Empathy scores increased significantly (p <0.01) among both pharmacy and medical students (n = 186 and n = 182, respectively) between pretest and posttest 1. For pharmacy students, the JSE mean (±SD) scores for the pretest and posttest 1 were 110.8 ± 12.1 and 113.3 ± 13.2, respectively, and the difference was significant (p < 0.01). For medical students, the JSE mean scores for pretest and posttest 1 were 111.9 ± 11.1 and 113.7 ± 12.9, respectively, and the difference was significant (p < 0.01).
The means and standard deviations for empathy scores on pretest, posttest 1, and posttest 2 for those pharmacy students (n = 148) and medical students (n = 85) who included their ID code on all 3 tests are reported in Table 1. As shown in the table, the F-ratios were significant for pharmacy (F(2, 294) = 3.6, p < 0.05) and medical (F(2, 168) = 4.1, p < 0.05) students.
Comparisons of Students’ Scores on the Jefferson Scale of Empathy (JSE) Before, Immediately After, and 7 or 26 Days After a Workshop on the Challenges of Aging, Mean (SD)a
Post hoc pairwise mean comparison tests showed that the mean empathy score increased significantly immediately after the workshop (posttest 1) but returned to the pretest level in posttest 2. We observed the same pattern of mean test scores when the entire populations of pharmacy or medical student test results were considered (>84% response rate on each test for each profession), although these unmatched data could not be analyzed using our inferential statistical method.
Only 105 pharmacy students and 80 medical students specified their gender and ID code on all 3 tests (Table 2).
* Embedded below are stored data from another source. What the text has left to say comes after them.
Lemma router_inv_add sub r : 0 <= sub < 256 -> router_inv r -> router_inv (addPort sub r).2.
Proof.
  intros Hs [H1 H2 H3 H4 H5]. assert (heap r !! (nextPort r + 1) = None) as Hfresh.
  { destruct (heap r !! (nextPort r + 1)) eqn:E; [|done]. apply H1 in E as (_ & ? & _). lia. }
  assert (forall p, is_Some (heap r !! p) -> p <> nextPort r + 1) as Hne by (intros p [? ?] ->; congruence).
  split; simpl.
  - intros p port. rewrite lookup_insert. case_decide as E.
    + intros [= <-]. subst. unfold port_ok. simpl. repeat split; intros; done || lia.
    + intros (? & ? & ?)%H1. unfold port_ok. simpl. split; [done|]. split; [lia|done].
  - intros i p. rewrite !lookup_insert. case_decide; [intros [= <-]; subst; rewrite decide_True by done; eauto|].
    intros [-> Hi]%H2. split; [done|]. case_decide; [subst; eauto|done].
  - intros ip p (port & Hp & Hr & Hrest)%H3. exists port. assert (p <> nextPort r + 1) by eauto.
    rewrite !lookup_insert_ne by congruence. done.
  - intros p port ip. rewrite !lookup_insert. case_decide as E; [intros _ [= <-]; simpl; set_solver|]. apply H4.
  - done.
Qed.

Lemma router_inv_remove p r : router_inv r -> router_inv (removePort_locked p r).2.
Proof.
  intros Hi. pose proof Hi as [H1 H2 H3 H4 H5]. unfold removePort_locked.
  destruct (heap r !! p) as [port|] eqn:Ep; [|done]. destruct (H1 _ _ Ep) as (Hid & _).
  case_head; [done|]. split; simpl; rewrite ?Hid; [exact H1| | | |exact H5].
  - intros i q [_ Hq]%lookup_delete_Some. auto.
  - intros ip q [Hq Hn]%map_lookup_filter_Some. destruct (H3 _ _ Hq) as (port' & ? & ? & Hin & ?).
    exists port'. split; [done|]. split; [|done]. rewrite lookup_delete_ne; [done|].
    intros <-. apply Hn. simpl. simplify_eq. done.
  - intros q port' ip [Hne Hq]%lookup_delete_Some Hp Hin. apply map_lookup_filter_Some. split; [by eapply H4|].
    simpl. intros [_ E]. congruence.
Qed.

(** An update that keeps a port's identity, subnet and addresses keeps the invariant. *)
Lemma router_inv_upd p f r :
  (forall port, heap r !! p = Some port -> port_ok r p port -> port_ok r p (f port) /\ subnet (f port) = subnet port /\ ips (f port) = ips port) ->
  router_inv r -> router_inv (upd_port p f r).
Proof.
  intros Hf [H1 H2 H3 H4 H5].
  assert (forall q port', alter f p (heap r) !! q = Some port' -> exists port, heap r !! q = Some port /\
    ((q = p /\ port' = f port) \/ (q <> p /\ port' = port))) as Halt.
  { intros q port'. rewrite lookup_alter. case_decide; [subst|eauto 6].
    destruct (heap r !! q) eqn:E; simpl; [|done]. intros [= <-]. eauto. }
  split; simpl.
  - intros q port' (port & Hq & [[-> ->]|[? ->]])%Halt; [|by apply H1]. by apply Hf, H1.
  - intros i q [-> Hi]%H2. split; [done|]. rewrite lookup_alter. case_decide; [|done]. destruct Hi as [? E]. subst. rewrite E. eauto.
  - intros ip q (port & Hq & ? & ? & ? & ?)%H3. destruct (decide (q = p)) as [->|Hne].
    + exists (f port). rewrite lookup_alter_eq, Hq. destruct (Hf _ Hq (H1 _ _ Hq)) as (_ & -> & ->). done.
    + exists port. rewrite lookup_alter_ne by done. done.
  - intros q port' ip Hp (port & Hq & [[-> ->]|[? ->]])%Halt; [|by eapply H4].
    destruct (Hf _ Hq (H1 _ _ Hq)) as (_ & _ & ->). by eapply H4.
  - exact H5.
Qed.

Lemma router_inv_routed f r :
  (forall vip n, f (routedVIPs r) !! vip = Some n -> length vip = 4%nat /\ exists sub, isVIP vip sub = true /\
     (n = [0; 0; 0; 0] \/ isNodeIP n sub = true)) ->
  router_inv r -> router_inv (with_routedVIPs f r).
Proof. intros Hf [H1 H2 H3 H4 H5]. by split. Qed.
The pattern of changes in empathy scores for male and female pharmacy and medical students is similar to that obtained for the total samples (eg, mean score increased in posttest 1 but returned to baseline in posttest 2). Among pharmacy students, females had a significantly higher mean score than their male counterparts on the pretest and posttest 2 but not on posttest 1, indicating that the gender difference in feelings of empathy may have been diminished somewhat immediately after the workshop but was apparent again later. Although female medical students obtained a higher mean score on all 3 test administrations, none of the gender differences were significant.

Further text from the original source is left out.